Gepubliceerd op: 08-02-2012
Citeer dit artikel als:
 Ned Tijdschr Geneeskd. 2012;156:A4091
Klinische les

Bernard M. Houweling

,

Bas A. Twigt

,

Eline J. Regeer

,

Ralph W. Kupka

,

Gerlof D. Valk

en

Menno R. Vriens

This supplementary information is presented as submitted by the corresponding author. It has not been copy-edited by NTvG.

Introduction

Lithium is very successfully being used as a medication for the treatment of bipolar disorder. Lithium-induced hyperparathyroidism (LIH) is an unknown complication that can arise due to the long-term use of lithium. Symptoms of LIH are often similar to the underlying psychiatric illness for which lithium was indicated. Thus, it is difficult to differentiate between both. This article describes three patients with LIH whom each presented very differently.

Case description

In the first case of a 51-year-old woman, we show that LIH and the subsequent hypercalcaemia are often diagnosed by coincidence and that the diagnosis could have been made earlier if only a calcium measurement would have been performed.

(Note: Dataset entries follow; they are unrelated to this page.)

(* ===== verification/Collector.v ===== *)
(** The telemetry collector ([ParameterServices.cpp]): per-core CPU load from [/proc/stat]
    and the device table from [/proc/net/arp]. *)
From Stdlib Require Import ZArith Lia Ascii String.
From stdpp Require Import base numbers strings list.
From S2P Require Import Prelude Text Types_util Config ProcNet.
#[local] Open Scope Z_scope.
#[local] Open Scope list_scope.

(** [readSysfd] into a buffer of [cap] bytes: the C string it leaves. One trailing newline
    is removed. *)
Definition readSysfd (cap : nat) (file : option (list Z)) : list Z :=
  match file with
  | None => []
  | Some content =>
      let b := take (cap - 1) content in
      cstr (match last b with Some c => if c =? 10 then removelast b else b | None => b end)
  end.

(** * CPU load *)
(** [strstr]: the rest of [s] after the first occurrence of [pat]. *)
Fixpoint strip_prefix (pat s : list Z) : option (list Z) :=
  match pat, s with
  | [], _ => Some s
  | a :: pat', b :: s' => if a =? b then strip_prefix pat' s' else None
  | _, [] => None
  end.
Fixpoint after_strstr (pat s : list Z) : option (list Z) :=
  match strip_prefix pat s with
  | Some r => Some r
  | None => match s with [] => None | _ :: s' => after_strstr pat s' end
  end.

(** An optional sign. *)
Definition scan_sign (s : list Z) : bool * list Z :=
  match s with 45 :: s' => (true, s') | 43 :: s' => (false, s') | _ => (false, s) end.
(** [%lu]: [strtoul], which saturates. *)
Definition scan_lu (s : list Z) : option (Z * list Z) :=
  let s := skip_space s in
  let '(neg, s) := scan_sign s in
  match digit_prefix s with
  | [] => None
  | ds => let v := digits_value ds in
          Some (if 18446744073709551615 <? v then 18446744073709551615 else u64 (if neg : bool then - v else v),
                drop (length ds) s)
  end.
Fixpoint scan_lus (n : nat) (s : list Z) : option (list Z) :=
  match n with
  | O => Some []
  | S n' => match scan_lu s with
            | Some (v, r) => match scan_lus n' r with Some vs => Some (v :: vs) | None => None end
            | None => None
            end
  end.

(** [static_cast<int>] of a [uint64_t]. *)
Definition int_of_u64 (v : Z) : Z := to_int (u32 v).
Definition cpu_pct (total idle stat_total stat_idle : Z) : Z :=
  let dt := u64 (total - stat_total) in
  let di := u64 (idle - stat_idle) in
  if 0 <? dt then int_of_u64 (u64 (100 * u64 (dt - di)) / dt) else 0.

(** [user nice sys idle iowait irq softirq] and their sum. *)
Definition stat_sum (vs : list Z) : Z := fold_left (fun a v => u64 (a + v)) vs 0.

(** [stat_total_], [stat_idle_] and the load of each core. *)
Record CpuState := MkCpu { c_total : list Z; c_idle : list Z; c_pct : list Z }.
Definition CpuState0 : CpuState := MkCpu (replicate 4 0) (replicate 4 0) (replicate 4 0).

(** The loop over cores [ci ..]; a missing line ends it. *)
Fixpoint cpu_loop (n ci : nat) (p : list Z) (st : CpuState) : CpuState :=
  match n with
  | O => st
  | S n' =>
      match after_strstr (str "cpu" ++ dec (Z.of_nat ci) ++ [32]) p with
      | None => st
      | Some ln =>
          cpu_loop n' (S ci) p
            (match scan_lus 7 ln with
             | Some vs =>
                 let total := stat_sum vs in
                 let idle := rd vs 3 in
                 MkCpu (<[ci := total]> (c_total st)) (<[ci := idle]> (c_idle st))
                       (<[ci := cpu_pct total idle (rd (c_total st) ci) (rd (c_idle st) ci)]> (c_pct st))
             | None => st
             end)
      end
  end.
Definition refreshCpu (stat : option (list Z)) (nproc : Z) (st : CpuState) : CpuState :=
  match readSysfd 1024 stat with
  | [] => st
  | p => let nproc := if nproc <? 1 then 1 else nproc in
         cpu_loop (Z.to_nat (Z.min nproc 4)) 0 p st
  end.

(** * Devices *)
Definition MAX_TRACKED_DEVICES : nat := 64.
(** A row of [device_table]; [d_mac] is the whole 18-byte buffer. *)
Record DeviceEntry := MkDev { d_ip : Z; d_mac : list Z }.
Definition DeviceEntry0 : DeviceEntry := MkDev 0 (replicate 18 0).
Record DeviceTable := MkDevs { device_table : list DeviceEntry; device_count : nat; device_table_revision : Z }.
Definition DeviceTable0 : DeviceTable := MkDevs (replicate MAX_TRACKED_DEVICES DeviceEntry0) 0 0.

Definition mac_buf (mac : list Z) : list Z := let m := take 17 mac in m ++ replicate (18 - length m) 0.

(** One line: the entry it describes, if any. *)
Definition device_line (p : list Z) : option DeviceEntry :=
  match scan_words [19; 7; 7; 19]%nat (cstr p) with
  | Some [ip_str; hw; flags; mac] =>
      match try_parse_ipv4 (Some ip_str) with
      | Some ip => if negb (streq flags "0x0") then Some (MkDev ip (mac_buf mac)) else None
      | None => None
      end
  | _ => None
  end.

(** The slot update: only fields that differ are written. *)
Definition update_slot (slot new : DeviceEntry) : DeviceEntry * bool :=
  let '(ip, ch1) := if d_ip slot =? d_ip new then (d_ip slot, false) else (d_ip new, true) in
  let '(mac, ch2) := if bool_decide (d_mac slot = d_mac new) then (d_mac slot, false) else (d_mac new, true) in
  (MkDev ip mac, ch1 || ch2).

Fixpoint device_loop (fuel : nat) (p : list Z) (table : list DeviceEntry) (dcnt : nat) (changed : bool) :
  list DeviceEntry * nat * bool :=
  match fuel with
  | O => (table, dcnt, changed)
  | S f =>
      match p with
      | [] => (table, dcnt, changed)
      | _ =>
          if (MAX_TRACKED_DEVICES <=? dcnt)%nat then (table, dcnt, changed)
          else match device_line p with
               | Some new =>
                   let '(slot, ch) := update_slot (nth dcnt table DeviceEntry0) new in
                   device_loop f (next_line p) (<[dcnt := slot]> table) (S dcnt) (changed || ch)
               | None => device_loop f (next_line p) table dcnt changed
               end
      end
  end.
Definition refreshDevices (arp : option (list Z)) (t : DeviceTable) : DeviceTable :=
  match arp with
  | None => t
  | Some [] => t
  | Some content =>
      let buf := take 4095 content in
      let '(table, dcnt, changed) := device_loop (length buf) (next_line buf) (device_table t) 0 false in
      let changed := changed || negb (dcnt =? device_count t)%nat in
      MkDevs table dcnt (if changed then u64 (device_table_revision t + 1) else device_table_revision t)
  end.

(** * Lemmas *)
(** Samples of a monotone set of counters. *)
Lemma stat_sum_fold vs a : 0 <= a -> Forall (fun v => 0 <= v) vs ->
  a + fold_right Z.add 0 vs < 18446744073709551616 ->
  fold_left (fun x v => u64 (x + v)) vs a = a + fold_right Z.add 0 vs.
Proof.
  revert a. induction vs as [|v vs IH]; intros a Ha Hv Hlt; simpl in *; [lia|].
  inversion Hv as [|? ? Hv0 Hv']; subst.
  assert (0 <= fold_right Z.add 0 vs) by (clear -Hv'; induction Hv'; simpl in *; lia).
  unfold u64 at 2. rewrite Z.mod_small by lia. rewrite IH by (done || lia). lia.
Qed.

(** The CPU load is a percentage.  For two successive readings of a core's seven
    counters that have not run backwards (and are far from wrapping), the stored load is
    exactly the share of non-idle time in the interval, rounded down, and lies between 0
    and 100. *)
Lemma cpu_load_in_range (vs0 vs1 : list Z)
    (Hlen : length vs0 = 7%nat /\ length vs1 = 7%nat)
    (Hmono : Forall2 (fun a b => 0 <= a <= b) vs0 vs1)
    (Hbig : fold_right Z.add 0 vs1 < 2 ^ 57) :
  let pct := cpu_pct (stat_sum vs1) (rd vs1 3) (stat_sum vs0) (rd vs0 3) in
  let dt := fold_right Z.add 0 vs1 - fold_right Z.add 0 vs0 in
  let di := rd vs1 3 - rd vs0 3 in
  0 <= pct <= 100 /\ (0 < dt -> pct = 100 * (dt - di) / dt) /\ (dt = 0 -> pct = 0).
Proof.
  destruct Hlen as [H0 H1].
  destruct vs0 as [|a0 [|a1 [|a2 [|a3 [|a4 [|a5 [|a6 [|]]]]]]]]; try done.
  destruct vs1 as [|b0 [|b1 [|b2 [|b3 [|b4 [|b5 [|b6 [|]]]]]]]]; try done.
  repeat match goal with H : Forall2 _ (_ :: _) (_ :: _) |- _ => inversion H; clear H; subst end.
  unfold stat_sum. rewrite !stat_sum_fold by first [lia | repeat constructor; lia | simpl in *; lia].
  unfold rd. cbn [nth fold_right] in *. unfold cpu_pct.
  set (t1 := 0 + _). set (t0 := 0 + _).
  replace (u64 (t1 - t0)) with (t1 - t0) by (unfold u64; rewrite Z.mod_small; subst t1 t0; lia).
  replace (u64 (b3 - a3)) with (b3 - a3) by (unfold u64; rewrite Z.mod_small; lia).
  replace (b0 + (b1 + (b2 + (b3 + (b4 + (b5 + (b6 + 0)))))) - (a0 + (a1 + (a2 + (a3 + (a4 + (a5 + (a6 + 0))))))))
    with (t1 - t0) by (subst t1 t0; lia).
  assert (0 <= b3 - a3 <= t1 - t0 /\ t1 - t0 < 2 ^ 57) as [Hdi Hdt] by (subst t1 t0; lia).
  set (dt := t1 - t0) in *. set (di := b3 - a3) in *. clearbody dt di.
  replace (u64 (dt - di)) with (dt - di) by (unfold u64; rewrite Z.mod_small; lia).
  replace (u64 (100 * (dt - di))) with (100 * (dt - di)) by (unfold u64; rewrite Z.mod_small; lia).
  destruct (Z.ltb_spec 0 dt) as [Hp|Hp]; [|split_and!; lia].
  assert (0 <= 100 * (dt - di) / dt <= 100) as Hq.
  { split; [apply Z.div_pos; lia|]. apply Z.div_le_upper_bound; lia. }
  unfold int_of_u64. rewrite u32_id by (unfold is_u32; lia). rewrite to_int_small by lia.
  split; [done|]. split; [done|lia].
Qed.

(** ** The device table *)
Lemma update_slot_spec slot new : fst (update_slot slot new) = new /\ (snd (update_slot slot new) = false <-> slot = new).
Proof.
  unfold update_slot. destruct slot as [ip m], new as [ip' m']. cbn [d_ip d_mac].
  destruct (Z.eqb_spec ip ip'); case_bool_decide; cbn [fst snd orb]; naive_solver.
Qed.

Lemma device_loop_spec fuel : forall p table dcnt changed table' dcnt' changed',
  (dcnt <= MAX_TRACKED_DEVICES)%nat -> length table = MAX_TRACKED_DEVICES ->
  device_loop fuel p table dcnt changed = (table', dcnt', changed') ->
  (dcnt <= dcnt' <= MAX_TRACKED_DEVICES)%nat /\ length table' = MAX_TRACKED_DEVICES /\
  take dcnt table' = take dcnt table /\
  (changed' = false <-> changed = false /\ take dcnt' table' = take dcnt' table).
Proof.
  induction fuel as [|f IH]; intros p table dcnt changed table' dcnt' changed' Hd Hl; cbn [device_loop].
  { intros [= <- <- <-]. split_and!; try done; naive_solver. }
  destruct p as [|c p]; [intros [= <- <- <-]; split_and!; try done; naive_solver|].
  destruct (Nat.leb_spec MAX_TRACKED_DEVICES dcnt); [intros [= <- <- <-]; split_and!; try done; naive_solver|].
  destruct (device_line (c :: p)) as [new|]; [|by apply IH].
  destruct (update_slot (nth dcnt table DeviceEntry0) new) as [slot ch] eqn:Eu. intros E.
  apply IH in E as (Hd' & Hl' & Htk & Hch); [|lia|by rewrite length_insert].
  pose proof (update_slot_spec (nth dcnt table DeviceEntry0) new) as [Hs Hsame]. rewrite Eu in Hs, Hsame. cbn [fst snd] in *.
  subst slot. assert (take dcnt table' = take dcnt table) as Htk0.
  { apply (f_equal (take dcnt)) in Htk. rewrite !take_take in Htk.
    replace (dcnt `min` S dcnt)%nat with dcnt in Htk by lia. by rewrite take_insert_ge in Htk by lia. }
  split; [lia|]. split; [done|]. split; [done|]. rewrite Hch.
  destruct ch.
  - rewrite orb_true_r. split; [by intros [? _]|]. intros [_ E]. exfalso.
    assert (nth dcnt table DeviceEntry0 = new) as Hn; [|apply Hsame in Hn; done].
    assert (table !! dcnt = Some new) as Hlk; [|by apply nth_lookup_Some].
    apply (f_equal (fun l => l !! dcnt)) in Htk, E. rewrite !lookup_take_lt in Htk, E by lia.
    rewrite list_lookup_insert_eq in Htk by lia. congruence.
  - assert (nth dcnt table DeviceEntry0 = new) as Hn by (by apply Hsame). rewrite orb_false_r.
    assert (<[dcnt := new]> table = table) as ->; [|done].
    apply list_insert_id. destruct (lookup_lt_is_Some_2 table dcnt) as [x Hx]; [lia|].
    rewrite Hx. f_equal. rewrite <- Hn. symmetry. by apply nth_lookup_Some.
Qed.

(** The rows the GUI shows. *)
Definition shown (t : DeviceTable) : list DeviceEntry := take (device_count t) (device_table t).
Definition devices_ok (t : DeviceTable) : Prop :=
  length (device_table t) = MAX_TRACKED_DEVICES /\ (device_count t <= MAX_TRACKED_DEVICES)%nat.

(** The device table's revision says when to redraw.  After any refresh the table is
    within its bounds, and the revision number is unchanged exactly when the rows shown
    (their number, addresses and hardware addresses) are. *)
Lemma device_revision (arp : option (list Z)) (t : DeviceTable)
    (Hok : devices_ok t) (Hrev : 0 <= device_table_revision t < 2 ^ 64) :
  devices_ok (refreshDevices arp t) /\
  (device_table_revision (refreshDevices arp t) = device_table_revision t <-> shown (refreshDevices arp t) = shown t).
Proof.
  destruct arp as [[|c content]|]; cbn [refreshDevices]; [done| |done].
  set (buf := take 4095 (c :: content)).
  destruct (device_loop (length buf) (next_line buf) (device_table t) 0 false) as [[table dcnt] changed] eqn:E.
  destruct Hok as [Hl Hc].
  destruct (device_loop_spec _ _ _ _ _ _ _ _ (Nat.le_0_l _) Hl E) as (Hd & Hl' & _ & Hch).
  split; [split; cbn; [done|lia]|]. unfold shown. cbn [device_table_revision device_count device_table].
  assert (u64 (device_table_revision t + 1) <> device_table_revision t) as Hne by (unfold u64; divlia).
  assert (length (take dcnt table) = dcnt /\ length (take (device_count t) (device_table t)) = device_count t) as [E1 E2]
    by (rewrite !length_take; lia).
  destruct (Nat.eqb_spec dcnt (device_count t)) as [Ed|Ed]; cbn [negb].
  - rewrite orb_false_r, <- Ed. destruct changed.
    + split; [done|]. intros Et. exfalso. enough (true = false) by done. by apply Hch.
    + split; [|done]. intros _. by apply Hch.
  - rewrite orb_true_r. split; [done|]. intros Et. rewrite Et in E1. lia.
Qed.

In the second case of a 47-year-old woman, we show that it can be quite complicated to locate the underlying aberration of the parathyroid and that medication may be an eligible alternative to surgery. In the third case of a 56-year-old woman, we illustrate the need for cogency regarding appropriate surgical strategy since recurrences of LIH are quite common.

Conclusion

In 1973, the first case of lithium-induced-hyperparathyroidism (LIH) was reported. Unfortunately, this undesirable side effect of lithium is still a problem that is easily overlooked. We show that due to the broad spectrum of symptoms, which are often quite similar to the underlying psychiatric illness for which lithium therapy was indicated; it is difficult to identify these patients. Prevalence of LIH varies among studies from 10 to 30%. Altogether, it is our recommendation that these patients should be screened for elevations of their calcium level for early detection of LIH in order to prevent unnecessary delay in the diagnosis of LIH. Additional research will be required to address the question of which surgical approach is best in these patients.